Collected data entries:
*** Begin section ***
(** * world-state-art: the generative core of [script.js]

    A shallow embedding of [hexToRgb], [draftColors], [generateArt] and
    [switchState].

    Modelling choices.
    - JavaScript numbers are exact rationals ([Q]): every constant of the
      script (0.002, 0.1, 0.30, 0.85, ...) is a decimal literal, and the
      operations used are [+], [-], [*], [/ 2], [<], [>] and [Math.floor].
      IEEE-754 rounding and NaN are not represented; module [Binary64]
      evaluates the literal values on doubles.
    - [Math.seedrandom] and [SimplexNoise] are third-party libraries that
      the page loads besides [script.js]; they are parameters of the
      development (section [Engine]).  A generator is a state with a
      [draw] function, threaded explicitly wherever the script calls
      [rng()] or [myRNG()].
    - No statement of the script assigns to a field of a world-data
      record, so a record is a value.
    - [generateArt] is an [async] function: whenever it awaits the
      zero-delay timer, other tasks of the page run.  They are an
      arbitrary transformation of the page state ([Host]); the locals of
      the suspended call ([myRNG], [simplex], [colors], [imageData]) are
      not reachable from the page until the call stores [imageData].
    - The class list of a state container is a set of class names. *)

From Stdlib Require Import ZArith QArith Qround Lqa Lia String Ascii List Bool.
From Stdlib Require Import Floats.
From stdpp Require Import base list gmap.

Local Open Scope Z_scope.
Local Open Scope Q_scope.

(** ** Numbers *)

(** [a < b] on numbers, as a boolean. *)
Definition Qltb (a b : Q) : bool := negb (Qle_bool b a).

(** The integer [n] as a number. *)
Definition ofZ (n : Z) : Q := inject_Z n.
Definition ofNat (n : nat) : Q := inject_Z (Z.of_nat n).
(** [ext.Context], the parts the handlers read. *)
Record Context := {
  UpdateId : Z;
  EffectiveChat : option ChatInfo;
  EffectiveUser : option User;
  EffectiveMessage : option MessageInfo;
}.

Record UpdateDeduplicator := { dedupe_ttl : Z }.

Definition MarkFirst (updateID : Z) : M (result bool) :=
  a <- answer ;;
  seen <- get seen ;;
  let '(r, seen') := queue.MarkFirst seen (op_ok a) updateID in
  modify (fun w => set_seen w seen') ;;
  emit (EvSetNX updateID (op_ok a)) ;;
  ret r.

(** The processor of the dispatcher: the base processor (which runs the
    handlers), the deduplicator and the metrics, the last two optional. *)
Record Processor := {
  Base : Context -> M unit;
  Dedupe : option UpdateDeduplicator;
  Metrics : bool;
}.

Definition ProcessUpdate (p : Processor) (ctx : Context) : M unit :=
  (if Metrics p then metrics.IncUpdates else ret tt) ;;
  match Dedupe p with
  | Some _ =>
    r <- MarkFirst (UpdateId ctx) ;;
    match r with
    | Err _ => Base p ctx
    | Ok first => if negb first then ret tt else Base p ctx
    end
  | None => Base p ctx
  end.

(** *** main: how the ingress is wired *)
Definition AccessModePublic : string := "public".
Definition AccessModePrivate : string := "private".

Record Config := {
  BotAccessMode : string;
  AdminUserID : Z;
  RatePerHour : Z;
  UpdateTTL : Z;
}.

(** [allowedUserID] as [main] computes it. *)
Definition allowedUserID (cfg : Config) : Z :=
  if String.eqb (BotAccessMode cfg) AccessModePrivate then AdminUserID cfg else 0.

(** The processor [main] hands to the dispatcher. [main] also names a field
    [AllowedUserID: allowedUserID]; the [Processor] type has no such field and
    [ProcessUpdate] reads none. *)
Definition mainProcessor (cfg : Config) (base : Context -> M unit) : Processor :=
  {| Base := base;
     Dedupe := Some {| dedupe_ttl := UpdateTTL cfg |};
     Metrics := true |}.

(** *** The service and its handlers *)
Record Service := {
  rateLimiter : option RateLimiter;
  accessMode : string;
  adminUserID : Z;
}.

Definition NewService (cfg : Config) : Service :=
  {| rateLimiter := Some {| limit := RatePerHour cfg |};
     accessMode := BotAccessMode cfg;
     adminUserID := AdminUserID cfg |}.

Definition userID (ctx : Context) : Z :=
  match EffectiveUser ctx with
  | None => 0
  | Some u => UserId u
  end.

Definition reply (ctx : Context) (text : string) : M unit :=
  match EffectiveChat ctx with
  | None => ret tt
  | Some chat => SendMessage (Id chat) text 0 ;; ret tt
  end.

(** Splits at the first space: what precedes it and what follows it. *)
Fixpoint cut_space (s : string) : option (string * string) :=
  match s with
  | EmptyString => None
  | String a r =>
    if Ascii.eqb a " " then Some (EmptyString, r)
    else match cut_space r with
         | Some (x, y) => Some (String a x, y)
         | None => None
         end
  end.

Definition commandRemainder (text : string) : string :=
  match cut_space (TrimSpace text) with
  | None => EmptyString
  | Some (_, rest) => rest
  end.

Definition splitFirstWord (s : string) : string * string :=
  let s := TrimSpace s in
  if String.eqb s EmptyString then (EmptyString, EmptyString)
  else match cut_space s with
       | None => (s, EmptyString)
       | Some (first, rest) => (first, TrimSpace rest)
       end.

Definition digit (d : Z) : ascii := ascii_of_N (Z.to_N (48 + d)).

Definition two_digits (n : Z) : string :=
  String (digit (n / 10)) (String (digit (n mod 10)) EmptyString).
*** End section ***
> **About this task**
Reproduce only the lines above spanning from the line containing "Definition AccessModePrivate : string" through the line containing "accessMode := BotAccessMode cfg;", word for word.

> **Output of the task**
Definition AccessModePrivate : string := "private".

Record Config := {
  BotAccessMode : string;
  AdminUserID : Z;
  RatePerHour : Z;
  UpdateTTL : Z;
}.

(** [allowedUserID] as [main] computes it. *)
Definition allowedUserID (cfg : Config) : Z :=
  if String.eqb (BotAccessMode cfg) AccessModePrivate then AdminUserID cfg else 0.

(** The processor [main] hands to the dispatcher. [main] also names a field
    [AllowedUserID: allowedUserID]; the [Processor] type has no such field and
    [ProcessUpdate] reads none. *)
Definition mainProcessor (cfg : Config) (base : Context -> M unit) : Processor :=
  {| Base := base;
     Dedupe := Some {| dedupe_ttl := UpdateTTL cfg |};
     Metrics := true |}.

(** *** The service and its handlers *)
Record Service := {
  rateLimiter : option RateLimiter;
  accessMode : string;
  adminUserID : Z;
}.

Definition NewService (cfg : Config) : Service :=
  {| rateLimiter := Some {| limit := RatePerHour cfg |};
     accessMode := BotAccessMode cfg;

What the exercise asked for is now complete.